Exercise:
Find "s' = tryOn initialState" and "(** C9 as claimed" in the records below. Copy the lines holding them and every line between, exactly, and no others.

Material provided:
(** C5 on an [add_to_cart] result. *)
Lemma cart_after_two_deliveries_sample :
  let s1 := (step quiet_world (toolResponse (frame "add_to_cart"
               add_to_cart_text)) initialState).1 in
  let s2 := (step quiet_world (toolResponse (frame "add_to_cart"
               add_to_cart_text)) s1).1 in
  let m1 := (Monolith.step quiet_world
               (Monolith.ReceivedExtensionMiddleTierToolResponse
                  (frame "add_to_cart" add_to_cart_text)) initialState).1 in
  let m2 := (Monolith.step quiet_world
               (Monolith.ReceivedExtensionMiddleTierToolResponse
                  (frame "add_to_cart" add_to_cart_text)) m1).1 in
  cartItems (shopping s2) = cartItems (shopping s1)
  /\ cartItems (shopping m2) = cartItems (shopping m1).
Proof.
  apply (cart_after_two_deliveries (H := sample_runtime) quiet_world
           quiet_world initialState (frame "add_to_cart" add_to_cart_text)
           add_to_cart_result);
    vm_compute; reflexivity.
Defined.

(** C5 as claimed fails: the same wishlist result delivered twice changes
    the favourites twice; the second delivery is not recognised as a
    duplicate. *)
Lemma duplicate_favorite_result_toggles_back :
  let s1 := (step quiet_world (toolResponse (frame "manage_wishlist"
               favorite_text)) initialState).1 in
  let s2 := (step quiet_world (toolResponse (frame "manage_wishlist"
               favorite_text)) s1).1 in
  favorites (shopping s1) = ["CLO001"]
  /\ favorites (shopping s2) = []
  /\ s2 <> s1.
Proof. vm_compute. repeat split. discriminate. Qed.

(** C6 on a result that carries none of the expected properties. *)
Lemma unrecognized_result_logged_and_dropped_sample :
  step quiet_world (toolResponse (frame "get_status" status_text))
       initialState
  = (initialState,
     [ ConsoleLog "Voice: Tool response received:";
       ConsoleLog "TOOL RESPONSE:";
       ConsoleLog "PARSED RESULT:";
       ConsoleLog "Unknown tool response action:" ])
  /\ Monolith.step quiet_world
       (Monolith.ReceivedExtensionMiddleTierToolResponse
          (frame "get_status" status_text)) initialState
  = (initialState,
     [ ConsoleLog "TOOL RESPONSE:"; ConsoleLog "PARSED RESULT:" ]).
Proof.
  apply (unrecognized_result_logged_and_dropped (H := sample_runtime)
           quiet_world initialState (frame "get_status" status_text)
           status_result);
    vm_compute; reflexivity.
Defined.



(** C9, amended, on a search result. *)
Lemma truthy_products_returns_early_sample :
  let s' := (step quiet_world (toolResponse (frame "search" search_text))
                  initialState).1 in
  listings (product s') = field search_result "products"
  /\ shopping s' = shopping initialState
  /\ tryOn s' = tryOn initialState
  /\ activeContact s' = activeContact initialState
  /\ isRecording s' = isRecording initialState.
Proof.
  apply (truthy_products_returns_early (H := sample_runtime) quiet_world
           initialState (frame "search" search_text) search_result);
    vm_compute; reflexivity.
Defined.

(** C9 as claimed fails: a result that has a [products] property, holding
    [null], is not taken for a search result; its [navigate_to] is obeyed
    and the page changes. *)
Lemma null_products_field_does_not_return_early :
  let s' := (step quiet_world (toolResponse (frame "search"
               null_products_text)) initialState).1 in
  JSON_parse (tool_result (frame "search" null_products_text))
  = Some (JObj {[ "products" := JNull; "navigate_to" := JStr "cart" ]})
  /\ page (shopping initialState) = "main"
  /\ page (shopping s') = "cart".
Proof. vm_compute. repeat split. Qed.

(** C10 as claimed fails: toggling twice an id that is in the list moves
    it to the end. *)
Lemma toggling_twice_reorders :
  let s1 := final (toggleFavorite "CLO001" two_favorites) in
  let s2 := final (toggleFavorite "CLO001" s1) in
  favorites (shopping two_favorites) = ["CLO001"; "CLO002"]
  /\ favorites (shopping s2) = ["CLO002"; "CLO001"]
  /\ favorites (shopping s2) <> favorites (shopping two_favorites).
Proof. vm_compute. repeat split. discriminate. Qed.

End OnSamples.

(** ** Further properties on sample sessions *)

Section OnPayloads.
#[local] Existing Instance payload_runtime.

(** X1 on a client with listings on display. *)
Lemma listening_round_trip_sample :
  let r := run quiet_world [ClickToggleListening; ClickToggleListening]
               on_display in
  let r' := Monolith.run quiet_world
              [Monolith.ClickToggleListening; Monolith.ClickToggleListening]
              on_display in
  let calls_made := [ StartSession; StartAudioRecording; ResetAudioPlayer;
                      StopAudioRecording; StopAudioPlayer;
                      InputAudioBufferClear ] in
  r.1 = on_display /\ calls r.2 = calls_made /\ uncaught r.2 = []
  /\ r'.1 = on_display /\ calls r'.2 = calls_made /\ uncaught r'.2 = [].
Proof.
  apply (listening_round_trip (H := payload_runtime) quiet_world on_display);
    [reflexivity|intros c; reflexivity].
Defined.

(** X3 when the player cannot be stopped. *)
Lemma monolith_toggle_failure_escapes_sample :
  let r := Monolith.step player_stuck Monolith.ClickToggleListening
             (with_isRecording true on_display) in
  r.1 = with_isRecording true on_display
  /\ length (uncaught r.2) = 1
  /\ calls r.2 = [StopAudioRecording; StopAudioPlayer].
Proof.
  apply (monolith_toggle_failure_escapes (H := payload_runtime) player_stuck
           (with_isRecording true on_display)).
  reflexivity.
Defined.

(** X4 on the sample session without the listening button. *)
Lemma deltas_played_in_order_while_recording_sample :
  let r := run quiet_world hands_free (with_isRecording true on_display) in
  isRecording r.1 = true /\ played r.2 = ["BBBB"; "DDDD"].
Proof.
  apply (deltas_played_in_order_while_recording (H := payload_runtime)
           quiet_world hands_free (with_isRecording true on_display)).
  intros Hin. unfold hands_free, session in Hin. cbn [List.filter] in Hin.
  repeat (apply elem_of_cons in Hin as [Hin|Hin]; [discriminate Hin|]).
  apply elem_of_nil in Hin. exact Hin.
Defined.

(** X6 on a conversation. *)
Lemma hooks_and_monolith_agree_on_voice_sample :
  let r := run quiet_world (hook_event <$> conversation) on_display in
  let r' := Monolith.run quiet_world (monolith_event <$> conversation)
              on_display in
  r.1 = r'.1 /\ calls r.2 = calls r'.2.
Proof.
  apply (hooks_and_monolith_agree_on_voice (H := payload_runtime) quiet_world
           conversation on_display).
  intros c. reflexivity.
Defined.

(** X7 on a truncated text and on [null]. *)
Lemma unreadable_result_throws_sample :
  (let r := step quiet_world (toolResponse (frame "search" truncated_text))
              on_display in
   let r' := Monolith.step quiet_world
               (Monolith.ReceivedExtensionMiddleTierToolResponse
                  (frame "search" truncated_text)) on_display in
   r.1 = on_display /\ uncaught r.2 = [SyntaxError]
   /\ r'.1 = on_display /\ uncaught r'.2 = [SyntaxError])
  /\ (let r := step quiet_world (toolResponse (frame "search" null_text))
                 on_display in
      let r' := Monolith.step quiet_world
                  (Monolith.ReceivedExtensionMiddleTierToolResponse
                     (frame "search" null_text)) on_display in
      r.1 = on_display /\ uncaught r.2 = [TypeError]
      /\ r'.1 = on_display /\ uncaught r'.2 = [TypeError]).
Proof.
  split.
  - apply (unreadable_result_throws (H := payload_runtime) quiet_world
             on_display (frame "search" truncated_text) SyntaxError).
    left. split; vm_compute; reflexivity.
  - apply (unreadable_result_throws (H := payload_runtime) quiet_world
             on_display (frame "search" null_text) TypeError).
    right. split; vm_compute; reflexivity.
Defined.

(** X8 on a result that names an [id], a page and a favourite. *)
Lemma string_id_only_highlights_sample :
  step quiet_world (toolResponse (frame "get_product" highlight_text))
       initialState
  = (with_product (fun p =>
       {| listings := listings p; highlightedListingId := JStr "CLO002" |})
       initialState,
     [ ConsoleLog "Voice: Tool response received:";
       ConsoleLog "TOOL RESPONSE:";
       ConsoleLog "PARSED RESULT:";
       ConsoleLog "HIGHLIGHTING PRODUCT:" ]).
Proof.
  apply (string_id_only_highlights (H := payload_runtime) quiet_world
           initialState (frame "get_product" highlight_text) highlight_result
           "CLO002");
    vm_compute; reflexivity.
Defined.

(** X9 on the search result that is on display. *)
Lemma repeated_search_result_keeps_state_sample :
  step quiet_world (toolResponse (frame "search" search_text)) on_display
  = (on_display, [ ConsoleLog "Voice: Tool response received:";
                   ConsoleLog "TOOL RESPONSE:";
                   ConsoleLog "PARSED RESULT:" ]).
Proof.
  apply (repeated_search_result_keeps_state (H := payload_runtime)
           quiet_world on_display (frame "search" search_text)
           search_result);
    vm_compute; reflexivity.
Defined.

(** X10 on a first search result. *)
Lemma new_search_result_highlights_first_sample :
  (step quiet_world (toolResponse (frame "search" search_text))
        initialState).1
  = with_product (fun _ =>
      {| listings := JArr search_items;
         highlightedListingId := JStr "CLO001" |}) initialState.
Proof.
  apply (new_search_result_highlights_first (H := payload_runtime)
           quiet_world initialState (frame "search" search_text)
           search_result search_items).
  - vm_compute; reflexivity.
  - vm_compute; reflexivity.
  - vm_compute. intros Heq. discriminate Heq.
  - repeat constructor.
Defined.

(** X11 on a search result whose first record is [null]. *)
Lemma null_first_record_breaks_highlight_sample :
  let r := step quiet_world
             (toolResponse (frame "search" broken_search_text))
             on_display in
  r.1 = with_product (fun p =>
          {| listings := JArr [JNull; JObj {[ "id" := JStr "CLO002" ]}];
             highlightedListingId := JStr "CLO002" |}) on_display
  /\ uncaught r.2 = [TypeError].
Proof.
  apply (null_first_record_breaks_highlight (H := payload_runtime)
           quiet_world on_display (frame "search" broken_search_text)
           broken_search_result [JObj {[ "id" := JStr "CLO002" ]}]).
  - vm_compute; reflexivity.
  - vm_compute; reflexivity.
  - vm_compute. intros Heq. discriminate Heq.
Defined.

(** X13 on a result that adds to the cart and names a favourite. *)
Lemma add_to_cart_with_favorite_sample :
  let s' := (step quiet_world
               (toolResponse (frame "add_to_cart" cart_and_favorite_text))
               initialState).1 in
  let m' := (Monolith.step quiet_world
               (Monolith.ReceivedExtensionMiddleTierToolResponse
                  (frame "add_to_cart" cart_and_favorite_text))
               initialState).1 in
  cart s' = [JStr "CLO001"]
  /\ favorites (shopping s') = ["CLO002"]
  /\ cart m' = []
  /\ favorites (shopping m') = ["CLO002"].
Proof.
  apply (add_to_cart_with_favorite (H := payload_runtime) quiet_world
           initialState (frame "add_to_cart" cart_and_favorite_text)
           cart_and_favorite_result "CLO002");
    vm_compute; reflexivity.
Defined.

(** X14 on a [send_message] result that also names a page. *)
Lemma send_message_opens_conversation_sample :
  let contact := {| listingId := JStr "CLO001";
                    email := JStr "seller@example.com";
                    contactTimestamp := noon;
                    initialMessage := JStr "Is it available?" |} in
  let s' := (step quiet_world
               (toolResponse (frame "send_message" send_message_text))
               initialState).1 in
  let m' := (Monolith.step quiet_world
               (Monolith.ReceivedExtensionMiddleTierToolResponse
                  (frame "send_message" send_message_text))
               initialState).1 in
  activeContact s' = Some contact
  /\ page (shopping s') = "cart"
  /\ activeContact m' = Some contact
  /\ page (shopping m') = "messages".
Proof.
  apply (send_message_opens_conversation (H := payload_runtime) quiet_world
           initialState (frame "send_message" send_message_text)
           send_message_result);
    vm_compute; reflexivity.
Defined.

(** X16 on an answer that carries both a base64 image and a URL. *)
Lemma base64_answer_becomes_data_url_sample :
  let r := step quiet_world
             (ClickGenerateTryOn "CLO001" "AAAA"
                (FetchResponse true 200 (Some base64_answer))) on_display in
  tryOnResult (tryOn r.1)
  = Some {| imageUrl := JStr "data:image/png;base64,iVBORw0KGgo=";
            timestamp := noon |}.
Proof.
  apply (base64_answer_becomes_data_url (H := payload_runtime) quiet_world
           on_display "CLO001" "AAAA" 200%N base64_answer "iVBORw0KGgo=").
  - vm_compute; reflexivity.
  - intros Heq. discriminate Heq.
Defined.

(** X17 on a relative URL. *)
Lemma url_answer_is_made_absolute_sample :
  let answer := FetchResponse true 200 (Some relative_url_answer) in
  let r := step quiet_world (ClickGenerateTryOn "CLO001" "AAAA" answer)
                on_display in
  let r' := Monolith.step quiet_world
              (Monolith.ClickGenerateTryOn "CLO001" "AAAA" answer)
              on_display in
  let shown := "http://localhost:8765/static/tryon/1.png" in
  tryOnResult (tryOn r.1)
  = Some {| imageUrl := JStr shown; timestamp := noon |}
  /\ tryOnResult (tryOn r'.1)
     = Some {| imageUrl := JStr shown; timestamp := noon |}
  /\ String.prefix "http" shown = true.
Proof.
  apply (url_answer_is_made_absolute (H := payload_runtime) quiet_world
           on_display "CLO001" "AAAA" 200%N relative_url_answer
           "/static/tryon/1.png").
  - vm_compute; reflexivity.
  - vm_compute; reflexivity.
  - intros Heq. discriminate Heq.
Defined.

Answer to the exercise:
  /\ tryOn s' = tryOn initialState
  /\ activeContact s' = activeContact initialState
  /\ isRecording s' = isRecording initialState.
Proof.
  apply (truthy_products_returns_early (H := sample_runtime) quiet_world
           initialState (frame "search" search_text) search_result);
    vm_compute; reflexivity.
Defined.

(** C9 as claimed fails: a result that has a [products] property, holding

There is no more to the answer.